You gotta hand it to Barstool. No other brand does a better job of making itself the story and milking days of content out of a single incident.
Barstool founder Dave Portnoy was invited to the White House on Thursday to interview President Donald Trump. Portnoy accepted and said that it isn’t something he should have to apologize for.
On Friday, Big Cat (real name Dan Katz) took Portnoy, Barstool CEO Erika Nardini, and parent company Penn National to task for not giving the rest of the Barstool staff any notice. Big Cat said on his SiriusXM show The Yak that he had to learn about the presidential interview on Twitter.
Katz admits that if he were consulted, he probably would have pushed back against the idea of interviewing Trump. He said that it goes against one of Barstool’s core principles, which is to avoid politics and focus on humor. Still, he admits that the opportunity to interview a sitting president, no matter who it is, isn’t something he would expect the company to instantly dismiss.

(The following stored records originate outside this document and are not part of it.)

(** ** The arguments a program can get *)

Lemma launched_argv_cmd (w : World) (cmd : string) (m p : nat)
  (argv : list string) (i : option nat) (o : stdout_arg) :
  In (EPopen p argv i o) (trace (parsing_cmd w cmd m)) ->
  exists seg, argv = split " " seg
              /\ forall c, has c seg = true -> has c cmd = true.
Proof.
  line_cases w cmd m; unfold shown_command, shown_waiting;
    intros H; simpl in H;
    repeat (destruct H as [H|H]; [try discriminate H|]);
    try contradiction;
    inversion H; subst; eexists; (split; [reflexivity|]); intros c Hc;
    eauto using has_before_sub, has_after_sub.
Qed.

(** X4: whatever the file holds, a program is never launched with an empty
    argument vector, and no argument it gets contains a space or a line
    break: the script has no way to pass such an argument. *)
Theorem launched_arguments_have_no_space
  (w : World) (name : string) (n p : nat) (argv : list string)
  (i : option nat) (o : stdout_arg) :
  In (EPopen p argv i o) (trace (parsing w name n)) ->
  argv <> []
  /\ forall tok, In tok argv -> has " " tok = false /\ has nl tok = false.
Proof.
  destruct (parsing_cases w name n) as [[_ E]|[txt [_ E]]]; rewrite E; run_proj.
  - intros [H|[H|[]]]; discriminate H.
  - intros [H|[H|[H|H]]]; try discriminate H.
    pose proof (parsing_loop_events
      (fun e => forall p argv i o, e = EPopen p argv i o ->
         exists cmd seg, In cmd (split nl txt) /\ argv = split " " seg
           /\ forall c, has c seg = true -> has c cmd = true)
      w (split nl txt) n) as Hall.
    destruct (Hall (fun cmd m e Hin He p' argv' i' o' Heq =>
                ltac:(subst e; destruct (launched_argv_cmd w cmd m _ _ _ _ He)
                        as [seg Hseg]; exists cmd, seg; tauto))
                _ H p argv i o eq_refl) as [cmd [seg [Hcmd [-> Hsub]]]].
    split; [apply split_not_nil|].
    intros tok Htok. split; [exact (split_tokens_no_sep " " seg tok Htok)|].
    destruct (has nl tok) eqn:Hnl; [|reflexivity].
    pose proof (Hsub nl (split_tokens_sub nl " " seg tok Htok Hnl)) as Hc.
    rewrite (split_tokens_no_sep nl txt cmd Hcmd) in Hc. discriminate.
Qed.

Lemma launched_arguments_have_no_space_witness :
  ["echo"; dq ++ "HELLO" ++ dq; "@10"] <> []
  /\ forall tok, In tok ["echo"; dq ++ "HELLO" ++ dq; "@10"] ->
                 has " " tok = false /\ has nl tok = false.
Proof.
  apply (launched_arguments_have_no_space host "usage.txt" 0 1 _ None Inherited).
  vm_compute. tauto.
Defined.

(** ** Runs compose *)

(** X5: running two texts joined by a line break is running the lines of
    the first and then, if none of them raised, the lines of the second,
    with the processes numbered on; if a line of the first raised, the run
    is that of the first alone. *)
Theorem joined_texts_run_in_sequence (w : World) (a b : string) (n : nat) :
  let r1 := parsing_loop w (split nl a) n in
  let r2 := parsing_loop w (split nl b) (procs r1) in
  parsing_loop w (split nl (a ++ String nl b)) n =
  match outcome r1 with
  | Ok _ => (outcome r2, procs r2, (trace r1 ++ trace r2)%list)
  | Raise _ => r1
  end.
Proof.
  intros r1 r2. subst r1 r2. rewrite split_app.
  generalize (split nl a) as l1. generalize (split nl b) as l2.
  intros l2 l1. revert n.
  induction l1 as [|cmd rest IH]; intros n.
  - simpl app. change (parsing_loop w [] n) with (Ok tt, n, @nil event).
    run_proj. simpl app. now rewrite run_eta.
  - simpl. rewrite !bind_run.
    destruct (outcome (parsing_cmd w cmd n)) as [[]|x] eqn:E; run_proj.
    + rewrite IH.
      destruct (outcome (parsing_loop w rest (procs (parsing_cmd w cmd n))))
        as [[]|y] eqn:E2; run_proj; rewrite ?E2;
        [now rewrite app_assoc|reflexivity].
    + reflexivity.
Qed.

(** X6: line breaks that make empty lines do not matter: a text runs the
    same with a line break added at its end or at its start, or with a line
    break doubled anywhere. *)
Theorem extra_line_breaks_ignored (w : World) (a b : string) (n : nat) :
  parsing_loop w (split nl (a ++ String nl EmptyString)) n
    = parsing_loop w (split nl a) n
  /\ parsing_loop w (split nl (String nl a)) n = parsing_loop w (split nl a) n
  /\ parsing_loop w (split nl (a ++ String nl (String nl b))) n
     = parsing_loop w (split nl (a ++ String nl b)) n.
Proof.
  split; [|split].
  - rewrite (parsing_loop_skips_blank w (split nl (a ++ _))).
    rewrite (parsing_loop_skips_blank w (split nl a)).
    rewrite split_app, filter_app. simpl. now rewrite app_nil_r.
  - rewrite (parsing_loop_skips_blank w (split nl (String nl a))).
    rewrite (parsing_loop_skips_blank w (split nl a)). reflexivity.
  - rewrite (parsing_loop_skips_blank w (split nl (a ++ String nl (String nl b)))).
    rewrite (parsing_loop_skips_blank w (split nl (a ++ String nl b))).
    rewrite !split_app, !filter_app. reflexivity.
Qed.

(** ** Lines that say exactly what to launch *)

Lemma parsing_cmd_no_delay (w : World) (cmd : string) (n : nat) :
  truthy cmd = true ->
  has "@" cmd = false ->
  let step := execute w cmd (find "|" cmd) n in
  parsing_cmd w cmd n = (outcome step, procs step, shown_command cmd :: trace step).
Proof.
  intros Ht Hat step.
  destruct step as [[[[]|e] n1] t1] eqn:E; run_proj.
  - rewrite (parsing_cmd_ok w cmd n n1 t1 Ht E), waiting_run, Hat. run_proj.
    now rewrite app_nil_r.
  - exact (parsing_cmd_raise w cmd n n1 e t1 Ht E).
Qed.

He accused Portnoy of letting Trump turn the interview into “a political ad” and letting Barstool “be used in a political way” by not asking hard questions or offering any follow ups. His real complaint was that though was that he was not told about the interview before it happened.
“It’s been a tough 12 hours or whatever it’s been trying to understand where I fit in now. There’s only two explanations,” Big Cat said. “One is they didn’t want to talk to me because I would probably be the only dissenting view, which means that when there’s tough decisions to be made and Dan might disagree we just won’t ask him so we don’t have to hear his view. That means my opinion doesn’t matter. Or two, they just said straight up his opinion doesn’t matter. Either way, my opinion does not matter at this company the way I thought it did 12 hours ago, and that’s the part I’m struggling with.”
Big Cat says Portnoy’s interview with Trump marks a turning point for Barstool. He repeated the phrase “we can’t pretend now that we don’t do politics” multiple times. He points out that he and PFT Commenter were offered the chance to interview Joe Biden on Pardon My Take earlier this year, but declined because he thought Barstool viewed itself as an escape from those subjects.
“Politics are serious, man. You can’t do a political interview and not be serious,” Big Cat said, alluding to Portnoy. “It’s a serious f***ing game, and that’s why I don’t talk about it. I don’t have the intelligence. I don’t have the ability to navigate these waters. So once you get in them, you can’t pretend you’re not in them”
Portnoy will almost certainly answer some of Katz’s critiques at some point. Whether they do it face to face or this sniping between shows continues remains to be seen.